Jon Marsden, who is professor or rehabilitation in the university's school of health professions, said: ‘BRIC contains world-leading technology to understand human movement, behaviour and neurological conditions, and the Motor Control Lab is all about understanding how we control movement and functional ability and how it is affected by pathology.’

The smartphone app, which is called Floodlight MS, was originally developed by the Swiss-based international healthcare company Roche. It enables people with MS to assess their physical and cognitive function in between medical appointments. Clinicians can access recorded data that will inform their future conversations with users and aid clinical decision-making.  

Professor Marsden, who graduated in physiotherapy at the University of Manchester in 1991, said: ‘We were pleased to collaborate with Roche on an innovative project to validate the Floodlight MS app and, as with everything we do in research, we look forward to seeing the product help people who need it most.'

World-leading technology

The Motor Control Lab contains world-leading technology that will enable Roche to test and validate the app’s accuracy, while continually feeding the results into product development. Floodlight MS collects data on hand function, walking ability, and cognition: areas commonly affected in people with MS.

Participants will be provided with mobile phones to use Floodlight MS, with researchers independently exploring if the measures recorded by the device are comparable to the measures of movement quality recorded in the lab itself, therefore ensuring that the app is working as intended.

We were pleased to collaborate with Roche on an innovative project to validate the Floodlight MS app and, as with everything we do in research, we look forward to seeing the product help people who need it most [Jon Marsden]

Licinio Craveiro, Roche’s principal global medical director for said: ‘Roche’s mission is to “do now what patients need next”, so we’re looking to design, build and test solutions to help people overcome some of the world’s biggest health challenges.
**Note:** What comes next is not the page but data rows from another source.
Lemma dispatch_stderr fns args cb w :
  stderr w `prefix_of` stderr (snd (dispatch fns args cb w)).
Proof.
  destruct (iscoroutinefunction fns cb) eqn:Hco.
  - apply iscoroutinefunction_Fn in Hco as (f & -> & Ha).
    rewrite dispatch_async by done. simpl.
    destruct (fn_accepts (fns f) args); [|by apply prefix_app_r].
    destruct (fn_name (fns f)); [|by apply prefix_app_r].
    destruct (closed (loop (self w))); [by apply prefix_app_r | done].
  - rewrite dispatch_sync by done.
    assert (Hs : stable stderr (invoke fns cb args))
      by (by apply invoke_stable; auto with stable).
    specialize (Hs w).
    destruct (invoke fns cb args w) as [[v|e] w1]; simpl in *; [by rewrite Hs|].
    destruct (is_Exception e); simpl; rewrite Hs; [by apply prefix_app_r | done].
Qed.

(** ** Programs whose functions raise instances of [Exception] only *)

Lemma off_raises event cb w e : fst (off event cb w) = Raise e → e = ValueError.
Proof.
  destruct (remove cb (registered w event)) as [l'|] eqn:E.
  - by rewrite (off_Some _ _ _ _ E).
  - rewrite (off_None _ _ _ E). by intros [= <-].
Qed.

Lemma exec_raises s w e : fst (exec s w) = Raise e → e = ValueError.
Proof.
  destruct s as [event cb|event cb|event cb]; simpl; [done| |done].
  apply off_raises.
Qed.

Lemma exec_all_raises b w e : fst (exec_all b w) = Raise e → e = ValueError.
Proof.
  revert w. induction b as [|s b IH]; intros w; simpl; [done|].
  unfold bind. pose proof (exec_raises s w) as Hs.
  destruct (exec s w) as [[v|e'] w1]; simpl in *; [apply IH|].
  intros [= <-]. by apply Hs.
Qed.

Lemma run_body_raises fns f args w e :
  fst (run_body fns f args w) = Raise e →
  e = ValueError ∨ fn_result (fns f) args = Raise e.
Proof.
  unfold run_body, bind, modify. simpl.
  pose proof (exec_all_raises (fn_body (fns f) args) (record (Run f args) w)) as Hb.
  destruct (exec_all (fn_body (fns f) args) (record (Run f args) w)) as [[v|e'] w1];
    simpl in *.
  - intros H. by right.
  - intros [= <-]. left. by apply Hb.
Qed.

Lemma call_raises_exception fns cb args w e :
  exception_only fns → fst (call fns cb args w) = Raise e → is_Exception e = true.
Proof.
  intros Hx. revert w. induction cb as [f|k event cb IH]; intros w; simpl.
  - destruct (fn_accepts (fns f) args); [|by intros [= <-]].
    destruct (fn_async (fns f)); [done|].
    intros [->|H]%run_body_raises; [done|]. by apply (Hx f args).
  - unfold bind at 1. pose proof (off_raises event (CallbackOff k event cb) w) as Ho.
    destruct (off event (CallbackOff k event cb) w) as [[v|e'] w1]; simpl in *.
    + unfold bind, modify. simpl. apply IH.
    + intros [= <-]. by rewrite (Ho e').
Qed.

Lemma dispatch_returns fns args cb w :
  exception_only fns → fst (dispatch fns args cb w) = Ret tt.
Proof.
  intros Hx. destruct (fst (dispatch fns args cb w)) as [[]|e] eqn:E; [done|].
  apply dispatch_raises in E as (_ & He & Hi).
  assert (Hc : fst (call fns cb args (record (Invoke cb args) w)) = Raise e).
  { unfold invoke, bind, modify in Hi. simpl in Hi.
    by destruct (call fns cb args (record (Invoke cb args) w)) as [[] ?]; inversion Hi. }
  apply call_raises_exception in Hc; [congruence | done].
Qed.

(** ** The whole pass *)

Lemma for_each_dispatch_cons fns args cb l w :
  fst (dispatch fns args cb w) = Ret tt →
  for_each (cb :: l) (dispatch fns args) w =
    for_each l (dispatch fns args) (snd (dispatch fns args cb w)).
Proof.
  intros H. simpl. unfold bind. by destruct (dispatch fns args cb w) as [[] w1].
Qed.

Lemma for_each_dispatch_cons_raise fns args cb l w e :
  fst (dispatch fns args cb w) = Raise e →
  for_each (cb :: l) (dispatch fns args) w = (Raise e, snd (dispatch fns args cb w)).
Proof.
  intros H. simpl. unfold bind. destruct (dispatch fns args cb w) as [[] w1]; [done|].
  simpl in *. by injection H as ->.
Qed.

Lemma called_cons fns args cb l w :
  fst (dispatch fns args cb w) = Ret tt →
  called fns args (cb :: l) w = S (called fns args l (snd (dispatch fns args cb w))).
Proof. intros H. simpl. by destruct (dispatch fns args cb w) as [[] w1]. Qed.

Lemma called_cons_raise fns args cb l w e :
  fst (dispatch fns args cb w) = Raise e → called fns args (cb :: l) w = 1.
Proof. intros H. simpl. by destruct (dispatch fns args cb w) as [[] w1]. Qed.

Lemma called_le fns args l w : called fns args l w ≤ length l.
Proof.
  revert w. induction l as [|cb l IH]; intros w; simpl; [done|].
  destruct (dispatch fns args cb w) as [[] w1]; [|lia]. specialize (IH w1). lia.
Qed.

Lemma called_pos fns args cb l w : 0 < called fns args (cb :: l) w.
Proof. simpl. destruct (dispatch fns args cb w) as [[] w1]; lia. Qed.

Lemma for_each_dispatch_app fns args l1 l2 w :
  fst (for_each l1 (dispatch fns args) w) = Ret tt →
  for_each (l1 ++ l2) (dispatch fns args) w =
    for_each l2 (dispatch fns args) (snd (for_each l1 (dispatch fns args) w)) ∧
  called fns args (l1 ++ l2) w =
    length l1 + called fns args l2 (snd (for_each l1 (dispatch fns args) w)).
Proof.
  revert w. induction l1 as [|cb l1 IH]; intros w; [done|].
  destruct (fst (dispatch fns args cb w)) as [[]|e] eqn:E.
  - rewrite <- app_comm_cons, !for_each_dispatch_cons, !called_cons by done.
    intros H. destruct (IH _ H) as [-> ->]. done.
  - rewrite (for_each_dispatch_cons_raise _ _ _ _ _ _ E). done.
Qed.

(** The calls of a pass are the first [called] callbacks of the list. *)
Lemma for_each_dispatch_invokes fns args l w :
  invokes (trace (snd (for_each l (dispatch fns args) w))) =
    invokes (trace w) ++ map (λ cb, (cb, args)) (take (called fns args l w) l).
Proof.
  revert w. induction l as [|cb l IH]; intros w.
  - simpl. by rewrite app_nil_r.
  - destruct (fst (dispatch fns args cb w)) as [[]|e] eqn:E.
    + rewrite for_each_dispatch_cons, called_cons, IH, dispatch_invokes by done.
      simpl. by rewrite <- app_assoc.
    + rewrite (for_each_dispatch_cons_raise _ _ _ _ _ _ E),
        (called_cons_raise _ _ _ _ _ _ E).
      simpl. by rewrite dispatch_invokes.
Qed.

Lemma for_each_dispatch_returns fns args l w :
  fst (for_each l (dispatch fns args) w) = Ret tt → called fns args l w = length l.
Proof.
  revert w. induction l as [|cb l IH]; intros w; [done|].
  destruct (fst (dispatch fns args cb w)) as [[]|e] eqn:E.
  - rewrite for_each_dispatch_cons, called_cons by done. intros H. simpl.
    by rewrite IH.
  - by rewrite (for_each_dispatch_cons_raise _ _ _ _ _ _ E).
Qed.


Lemma for_each_dispatch_exception_only fns args l w :
  exception_only fns → fst (for_each l (dispatch fns args) w) = Ret tt.
Proof.
  intros Hx. revert w. induction l as [|cb l IH]; intros w; [done|].
  rewrite for_each_dispatch_cons by (by apply dispatch_returns). apply IH.
Qed.

Lemma for_each_dispatch_stderr fns args l w :
  stderr w `prefix_of` stderr (snd (for_each l (dispatch fns args) w)).
Proof.
  revert w. induction l as [|cb l IH]; intros w; [done|].
  destruct (fst (dispatch fns args cb w)) as [[]|e] eqn:E.
  - rewrite for_each_dispatch_cons by done.
    etrans; [apply dispatch_stderr | apply IH].
  - rewrite (for_each_dispatch_cons_raise _ _ _ _ _ _ E). apply dispatch_stderr.
Qed.

Lemma emit_unfold fns event args w :
  emit fns event args w =
    (match fst (for_each (registered w event) (dispatch fns args) w) with
     | Ret _ => Ret VNone
     | Raise e => Raise e
     end,
     snd (for_each (registered w event) (dispatch fns args) w)).
Proof.
  unfold emit, bind, get, registered. simpl.
  destruct (_events (self w) !! event) as [l|]; simpl; [|done].
  by destruct (for_each l (dispatch fns args) w) as [[] w1].
Qed.

Lemma emit_snd fns event args w :
  snd (emit fns event args w) = snd (for_each (registered w event) (dispatch fns args) w).
Proof. by rewrite emit_unfold. Qed.

Lemma emit_returns fns event args w v :
  fst (emit fns event args w) = Ret v →
  v = VNone ∧ fst (for_each (registered w event) (dispatch fns args) w) = Ret tt.
Proof.
  rewrite emit_unfold. simpl.
  destruct (fst (for_each (registered w event) (dispatch fns args) w)) as [[]|e]; [|done].
  by intros [= <-].
Qed.


Lemma emit_exception_only fns event args w :
  exception_only fns → fst (emit fns event args w) = Ret VNone.
Proof.
  intros Hx. rewrite emit_unfold. simpl.
  by rewrite for_each_dispatch_exception_only.
Qed.

Lemma emit_invokes fns event args w :
  invokes (trace (snd (emit fns event args w))) =
    invokes (trace w) ++
    map (λ cb, (cb, args))
      (take (called fns args (registered w event) w) (registered w event)).
Proof. rewrite emit_snd. apply for_each_dispatch_invokes. Qed.

Lemma emit_invokes_all fns event args w :
  fst (emit fns event args w) = Ret VNone →
  invokes (trace (snd (emit fns event args w))) =
    invokes (trace w) ++ map (λ cb, (cb, args)) (registered w event).
Proof.
  intros [_ H]%emit_returns. rewrite emit_invokes.
  by rewrite (for_each_dispatch_returns _ _ _ _ H), firstn_all.
Qed.




Lemma same_but_bodies_quiet fns g : same_but_bodies fns (quiet fns g).
Proof. intros f. unfold quiet. by case_decide. Qed.

(** C7, as it is stated, fails: the list is [unhook; quit; greet].  When
    [unhook] takes [greet] off, the [off] in [quit] raises [ValueError],
    which [emit] catches, and [greet] is called; when [unhook] leaves the
    registry alone, [quit] gets to raise [SystemExit] and [greet] is not
    called. *)
Lemma mutation_changes_the_pass : ¬ pass_blind_to_mutation.
Proof.
  intros H.
  specialize (H sample (quiet sample 3) "ready" []
                (after sample [DoOn "ready" (Fn 3); DoOn "ready" (Fn 5);
                               DoOn "ready" (Fn 0)])
                (same_but_bodies_quiet sample 3)).
  vm_compute in H. discriminate.
Qed.

(** C7, amended: [emit] walks the list copied when the pass began: the
    callbacks it calls are an initial segment of that list, whatever the
    callbacks do to the registry meanwhile, so one added during the pass is
    not called in it and one taken off is still called when the pass gets to
    it.  Two programs whose passes both return have called the same
    callbacks, the whole list, and so have any two programs that end with
    instances of [Exception] only.  What the callbacks did to the registry
    shows in the next pass, which walks the list as the first pass left it. *)
Theorem emit_pass_walks_snapshot fns fns' event args args' w :
  invokes (trace (snd (emit fns event args w))) =
    invokes (trace w) ++
    map (λ cb, (cb, args))
      (take (called fns args (registered w event) w) (registered w event)) ∧
  (fst (emit fns event args w) = Ret VNone →
   fst (emit fns' event args w) = Ret VNone →
   invokes (trace (snd (emit fns event args w))) =
     invokes (trace w) ++ map (λ cb, (cb, args)) (registered w event) ∧
   invokes (trace (snd (emit fns' event args w))) =
     invokes (trace (snd (emit fns event args w)))) ∧
  (exception_only fns → exception_only fns' →
   invokes (trace (snd (emit fns' event args w))) =
     invokes (trace (snd (emit fns event args w)))) ∧
  invokes (trace (snd (emit fns event args' (snd (emit fns event args w))))) =
    invokes (trace (snd (emit fns event args w))) ++
    map (λ cb, (cb, args'))
      (take (called fns args' (registered (snd (emit fns event args w)) event)
               (snd (emit fns event args w)))
         (registered (snd (emit fns event args w)) event)).
Proof.
  split_and!.
  - apply emit_invokes.
  - intros H H'. by rewrite !emit_invokes_all.
  - intros Hx Hx'.
    by rewrite !emit_invokes_all by (by apply emit_exception_only).
  - apply emit_invokes.
Qed.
‘To do this, we need state-of-the-art technology and science at our fingertips, so we were delighted to be introduced to Professor Marsden and his team at the BRIC. We’re really looking forward to testing and moving Floodlight MS forward to help people with MS to manage their condition.’

Roche has a long-standing relationship with Professor Jeremy Hobart from the University of Plymouth, where the MS research group co-designs projects that help to improve the quality of life for people with the condition.